Okay. Starting to sound like a geezer again. Back to the music.

It must be emphasized that, as a quartet, Zeppelin developed a pretty massive live sound. Eddie Kramer, their studio engineer on early albums, recorded these live sets; the sound is impeccable. Bonham’s drum skins and sticks were reportedly double-sized and huge. There are cavernous spaces between each bass-pedal hit, increasing the tension between the players. Singer Plant by then had found his true calling as a Tolkien hippie with shades of Janis Joplin – his wails and bellows add just enough texture to Page’s guitar lines, without indulging in the histrionics that would later mar The Song Remains the Same. Jones, another studio musician, was equally skilled on bass, keyboards, mandolin, or sharing acoustic guitar duties with Page during the band’s "folkie" set. And Page clearly had something to prove. His solos tend to wander off in numerous unplanned directions, most of them (surprisingly) interesting. On these two dates at least, his 32nd notes were up-to-speed (check out the blistering runs on Heartbreaker).

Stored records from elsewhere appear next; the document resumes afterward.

(* ===== verification/PtimerThms.v ===== *)
(** The POSIX timers: what a timer does when it expires, and one timer
    interrupt. *)
From S2P Require Import Prelude Links Queue Monad Alloc Wdog WdogInv WdogSpec WdogThms Sem Mq Signal Clock Ptimer PtimerInv.
#[local] Open Scope st_scope.

(** The time until a repetitive timer with the interval [d] expires again. *)
Definition restart_time (d : Z) : Z := if 0 <? d then Z.min (d + 1) INT_MAX else 0.

(** Starts the watchdog [w], unless the time is zero. *)
Definition rearm (w d : Z) (A : list (Z * Z)) : list (Z * Z) :=
  if 0 <? d then insert_timer w d A else A.

(** The timers that the watchdogs [ws] restart, one after the other. *)
Fixpoint rearm_all (per : Z -> Z) (ws : list Z) (A : list (Z * Z)) : list (Z * Z) :=
  match ws with [] => A | w :: ws => rearm_all per ws (rearm w (per w) A) end.

(** A timer without its last delay. *)
Definition core (t : posix_timer_s) : posix_timer_s := with_last 0 t.

(** The signal that a timer sends. *)
Definition notice (t : posix_timer_s) : list (Z * siginfo) :=
  if sigev_notify (pt_event t) =? SIGEV_SIGNAL then [(pt_owner t, timer_info (pt_event t))]
  else [].

Lemma restart_time_bounds d : 0 <= restart_time d <= INT_MAX.
Proof. unfold restart_time, INT_MAX. destruct (Z.ltb_spec 0 d); lia. Qed.

Section thms.
Context {H R : Type} `{!Allocator H}.
Context (sig_dispatch : Z -> siginfo -> st R Z) (TIMER_TIMEOUT : Z).
Context (sends : forall pid i x, is_Some (sig_dispatch pid i x)).
Implicit Types (s : wd_s (tm_rest H R)) (t : posix_timer_s).
Notation tm_inv := (tm_inv TIMER_TIMEOUT).

(** The signals that belong to a call of a watchdog function. *)
Definition notices s (c : Z * list Z) : list (Z * siginfo) :=
  if c.1 =? TIMER_TIMEOUT then
    match c.2 with [tm] => from_option notice [] (timers (kheap s) !! tm) | _ => [] end
  else [].

(** Only the calls [cs] and their signals were added, and last delays set. *)
Record fired s s' (cs : list (Z * list Z)) : Prop := {
  fi_core : forall x, core <$> timers (kheap s') !! x = core <$> timers (kheap s) !! x;
  fi_entry : forall x, entry s' x = entry s x;
  fi_calls : wcalls s' = wcalls s ++ cs;
  fi_notes : notified (kheap s') = notified (kheap s) ++ mjoin (notices s <$> cs)
}.

Lemma core_lookup s s' tm t :
  (forall x, core <$> timers (kheap s') !! x = core <$> timers (kheap s) !! x) ->
  timers (kheap s) !! tm = Some t ->
  exists t', timers (kheap s') !! tm = Some t' /\ core t' = core t.
Proof.
  intros Hc Ht. specialize (Hc tm). rewrite Ht in Hc.
  destruct (timers (kheap s') !! tm) as [t'|] eqn:E; simpl in Hc; [|discriminate].
  exists t'. split; [done|]. by apply (inj Some) in Hc.
Qed.

Lemma notices_core s s' c :
  (forall x, core <$> timers (kheap s') !! x = core <$> timers (kheap s) !! x) ->
  notices s' c = notices s c.
Proof.
  intros Hc. unfold notices. destruct (c.1 =? TIMER_TIMEOUT); [|done].
  destruct c.2 as [|tm [|]]; try done. specialize (Hc tm).
  destruct (timers (kheap s') !! tm) as [t'|], (timers (kheap s) !! tm) as [t|]; simpl in Hc;
    try discriminate; [|done].
  apply (inj Some) in Hc. simpl. change (notice (core t') = notice (core t)). by rewrite Hc.
Qed.

Lemma notices_timer s tm t :
  timers (kheap s) !! tm = Some t -> notices s (TIMER_TIMEOUT, [tm]) = notice t.
Proof. intros Ht. unfold notices. cbn [fst snd]. by rewrite Z.eqb_refl, Ht. Qed.

Lemma notices_other s f args : f <> TIMER_TIMEOUT -> notices s (f, args) = [].
Proof. intros Hf. unfold notices. cbn [fst snd]. by rewrite (proj2 (Z.eqb_neq f _)). Qed.

Lemma fired_refl s : fired s s [].
Proof. split; rewrite ?app_nil_r; done. Qed.

Lemma fired_trans s1 s2 s3 cs1 cs2 :
  fired s1 s2 cs1 -> fired s2 s3 cs2 -> fired s1 s3 (cs1 ++ cs2).
Proof.
  intros [A1 A2 A3 A4] [B1 B2 B3 B4]. split; intros; rewrite ?B1, ?B2, ?B3, ?B4, ?A1, ?A2, ?A3, ?A4.
  - done.
  - done.
  - by rewrite app_assoc.
  - rewrite fmap_app, join_app, app_assoc. do 2 f_equal. apply list_fmap_ext. intros i c _.
    by apply notices_core.
Qed.

(** ** The parts of [timer_timeout] *)

Lemma timer_notnull s A F D B TF TA tm :
  tm_inv s A F D B TF TA -> tm ∈ TA -> tm <> NULL.
Proof. intros Hi Hin ->. by destruct (ti_repr _ _ _ _ _ _ _ _ Hi ALLOCTIMERS) as (_ & Hn & _). Qed.

Lemma timer_signotify_run tm t s :
  timers (kheap s) !! tm = Some t ->
  exists r, timer_signotify sig_dispatch tm s = Some (tt, set_heap r s) /\
    tmheap r = tmheap (kheap s) /\ tlinks r = tlinks (kheap s) /\
    (forall k, tqueue_of k r = tqueue_of k (kheap s)) /\ timers r = timers (kheap s) /\
    notified r = notified (kheap s) ++ notice t.
Proof.
  intros Ht. unfold timer_signotify, notice. rewrite (bind_run _ _ _ _ _ (timer_rd_run _ _ _ _ Ht)).
  destruct (_ =? SIGEV_SIGNAL).
  - rewrite (bind_run _ _ _ _ _ (timer_rd_run _ _ _ _ Ht)).
    destruct (sends (pt_owner t) (timer_info (pt_event t)) (tsys (kheap s))) as [[v y] E].
    unfold bind at 1, on_sys. rewrite E. eexists. split; [done|]. by split_and!.
  - exists (kheap s). rewrite app_nil_r. split_and!; try done. by destruct s.
Qed.

Lemma timer_release_ref tm t s :
  timers (kheap s) !! tm = Some t -> tm <> NULL -> 1 < pt_crefs t ->
  timer_release tm s = Some (1, put_timer tm (with_crefs (pt_crefs t - 1) t) s).
Proof.
  intros Ht Hn Hc. unfold timer_release. rewrite is_null_neq by done.
  rewrite (bind_run _ _ _ _ _ (timer_rd_run _ _ _ _ Ht)), (proj2 (Z.ltb_lt _ _)) by done.
  by rewrite (bind_run _ _ _ _ _ (timer_wr_run _ _ _ _ Ht)).
Qed.

Lemma put_last_core tm t d s :
  timers (kheap s) !! tm = Some t ->
  forall x, core <$> timers (kheap (put_timer tm (with_last d t) s)) !! x =
    core <$> timers (kheap s) !! x.
Proof.
  intros Ht x. simpl. destruct (decide (x = tm)) as [->|Hne].
  - by rewrite lookup_insert_eq, Ht.
  - by rewrite lookup_insert_ne.
Qed.

Lemma start_timer_run s A F D B TF TA tm t w d :
  tm_inv s A F D B TF TA -> timer_of s TA tm t w -> w ∉ A.*1 -> 0 < d <= INT_MAX ->
  exists s', wd_start w d TIMER_TIMEOUT [tm] s = Some ((OK, 0), s') /\
    tm_inv s' (insert_timer w (Z.min (d + 1) INT_MAX) A) F D B TF TA /\ kheap s' = kheap s /\
    wcalls s' = wcalls s /\
    (forall x, entry s' x = if decide (x = w) then Some (TIMER_TIMEOUT, 1, [tm]) else entry s x).
Proof.
  intros Hi Ht HwA Hd. pose proof Ht as (Hin & Htm & Hw).
  destruct (ti_use _ _ _ _ _ _ _ _ Hi tm Hin) as (t0 & Ht0 & Hu). rewrite Htm in Ht0.
  injection Ht0 as <-. destruct Hu as [_ _ Hwd Hwn HwF HwD]. rewrite Hw in *.
  destruct (wd_start_run s A F D B w d TIMER_TIMEOUT [tm] (ti_wd _ _ _ _ _ _ _ _ Hi))
    as (s' & E & Hi' & Hr & He); try done; [lia|].
  rewrite remove_timer_notin in Hi' by done.
  exists s'. split_and!; [done| |apply (sr_heap _ _ Hr)|apply (sr_calls _ _ Hr)|done].
  apply (tm_inv_active _ s s' A _ F D B TF TA Hi Hi'); [apply (sr_heap _ _ Hr)| |].
  - intros x. by apply (sr_dom _ _ Hr).
  - intros x Hx. rewrite He. case_decide as Hxw; [subst x; right; by exists tm, t|].
    left. by apply elem_insert_timer in Hx as [?|?].
Qed.

Lemma timer_restart_run s A F D B TF TA tm t w :
  tm_inv s A F D B TF TA -> timer_of s TA tm t w -> w ∉ A.*1 ->
  entry s w = Some (TIMER_TIMEOUT, 1, [tm]) ->
  exists s', timer_restart TIMER_TIMEOUT tm tm s = Some (tt, s') /\
    tm_inv s' (rearm w (restart_time (pt_delay t)) A) F D B TF TA /\ fired s s' [].
Proof.
  intros Hi Ht HwA Ew. pose proof Ht as (Hin & Htm & Hw).
  destruct (ti_use _ _ _ _ _ _ _ _ Hi tm Hin) as (t0 & Ht0 & Hu). rewrite Htm in Ht0.
  injection Ht0 as <-. pose proof (iu_delay _ _ _ _ Hu) as Hd.
  unfold timer_restart, rearm, restart_time. rewrite (bind_run _ _ _ _ _ (timer_rd_run _ _ _ _ Htm)).
  destruct (Z.eqb_spec (pt_delay t) 0) as [E0|E0]; cbn [negb].
  { exists s. rewrite E0. split_and!; [done|done|apply fired_refl]. }
  rewrite (bind_run _ _ _ _ _ (timer_wr_run _ _ _ _ Htm)).
  pose proof (put_lookup tm (with_last (pt_delay t) t) s) as Hp.
  rewrite (bind_run _ _ _ _ _ (timer_rd_run _ _ _ _ Hp)).
  change (pt_wdog (with_last (pt_delay t) t)) with (pt_wdog t). rewrite Hw.
  pose proof (tm_inv_put _ s A F D B TF TA tm t (with_last (pt_delay t) t) Hi Htm Hin eq_refl
    (iu_crefs _ _ _ _ Hu) Hd) as Hi1.
  pose proof (put_last_core tm t (pt_delay t) s Htm) as Hcore.
  destruct (Z.ltb_spec 0 (pt_delay t)) as [Hpos|Hneg].
  - destruct (start_timer_run _ A F D B TF TA tm
      (with_last (pt_delay t) t) w (pt_delay t) Hi1) as (s' & E & Hi' & Hk & Hc & He);
      [by split_and!|done|lia|].
    rewrite (bind_run _ _ _ _ _ E). exists s'. split; [done|]. split.
    + rewrite (proj2 (Z.ltb_lt 0 _)) by (unfold INT_MAX in *; lia). done.
    + split; rewrite ?Hk, ?Hc, ?app_nil_r; try done.
      intros x. rewrite He. case_decide; [by subst|done].
  - exists (put_timer tm (with_last (pt_delay t) t) s). split; [|split; [done|]].
    + unfold wd_start. rewrite (proj2 (Z.ltb_lt (pt_delay t) 0)) by lia. rewrite !orb_true_r. done.
    + split; rewrite ?app_nil_r; done.
Qed.

Lemma timer_timeout_run s A F D B TF TA tm t w :
  tm_inv s A F D B TF TA -> timer_of s TA tm t w -> w ∉ A.*1 ->
  entry s w = Some (TIMER_TIMEOUT, 1, [tm]) ->
  exists s', timer_timeout sig_dispatch TIMER_TIMEOUT tm s = Some (tt, s') /\
    tm_inv s' (rearm w (restart_time (pt_delay t)) A) F D B TF TA /\
    (forall x, core <$> timers (kheap s') !! x = core <$> timers (kheap s) !! x) /\
    (forall x, entry s' x = entry s x) /\ wcalls s' = wcalls s /\
    notified (kheap s') = notified (kheap s) ++ notice t.
Proof.
  intros Hi Ht HwA Ew. pose proof Ht as (Hin & Htm & Hw).
  pose proof (timer_notnull _ _ _ _ _ _ _ _ Hi Hin) as Hn.
  destruct (ti_use _ _ _ _ _ _ _ _ Hi tm Hin) as (t0 & Ht0 & Hu). rewrite Htm in Ht0.
  injection Ht0 as <-. pose proof (iu_crefs _ _ _ _ Hu) as Hc.
  unfold timer_timeout. rewrite (bind_run _ _ _ _ _ (timer_rd_run _ _ _ _ Htm)).
  rewrite (bind_run _ _ _ _ _ (timer_wr_run _ _ _ _ Htm)), Hc. change (1 + 1) with 2.
  pose proof (put_lookup tm (with_crefs 2 t) s) as Hp.
  destruct (timer_signotify_run tm _ _ Hp) as (r & E1 & Hh & Hl & Hq & Hts & Hno).
  rewrite (bind_run _ _ _ _ _ E1).
  assert (Hp1 : timers (kheap (set_heap r (put_timer tm (with_crefs 2 t) s))) !! tm =
    Some (with_crefs 2 t)) by (simpl; by rewrite Hts).
  rewrite (bind_run _ _ _ _ _ (timer_release_ref tm _ _ Hp1 Hn ltac:(done))).
  assert (Et : with_crefs (pt_crefs (with_crefs 2 t) - 1) (with_crefs 2 t) = t)
    by (destruct t; simpl in Hc |- *; unfold with_crefs; by subst).
  rewrite Et. cbn [negb Z.eqb].
  set (s1 := put_timer tm t _).
  assert (Hts1 : timers (kheap s1) = timers (kheap s)).
  { unfold s1. simpl. rewrite Hts. simpl. rewrite insert_insert_eq. by apply insert_id. }
  assert (Hi1 : tm_inv s1 A F D B TF TA).
  { unfold s1, put_timer. apply (tm_inv_rest _ s A F D B TF TA _ Hi); [done|done|apply Hq|].
    exact Hts1. }
  destruct (timer_restart_run s1 A F D B TF TA tm t w Hi1) as (s' & E & Hi' & Hf).
  - split_and!; [done|by rewrite Hts1|done].
  - done.
  - done.
  - exists s'. split; [exact E|]. destruct Hf as [F1 F2 F3 F4]. split_and!; try done.
    + intros x. by rewrite F1, Hts1.
    + by rewrite F3, app_nil_r.
    + rewrite F4, app_nil_r. unfold s1. simpl. by rewrite Hno.
Qed.
End thms.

But do guitar solos matter, you ask? History tells us that punk pretty much killed off the pentatonic blues solo. It wasn’t cool to noodle into the stratosphere after the Sex Pistols and the Ramones came around. These days, "nü-metal" bands cling to the punk line that technique is passé, overrated. Hey, who needs to know the rudiments when your singer is going to rap over the riffs, anyway?

But the new bands are just pissing in the wind. Let’s face it: Page and Plant wrote great material, and the best of it is represented here. The essence of a Led Zeppelin song fuses an acoustic guitar intro with a rat-a-tat guitar riff somewhere by the second chorus, the kind that drills its way repetitively into your skull. Take Over The Hills And Far Away, which goes from folk to strident metal with – dare I say it? – style and grace. Same with What Is And What Should Never Be and Stairway To Heaven. This band understood dynamics, shading, and the need to balance the heavy and the light.

If you can get past the slightly dizzying stench of incense and the paisley vibe that permeate this artifact from the ‘70s, you can enjoy How The West Was Won for its musicianship, and understand that, whatever else, Led Zeppelin, on a good night, came to rock.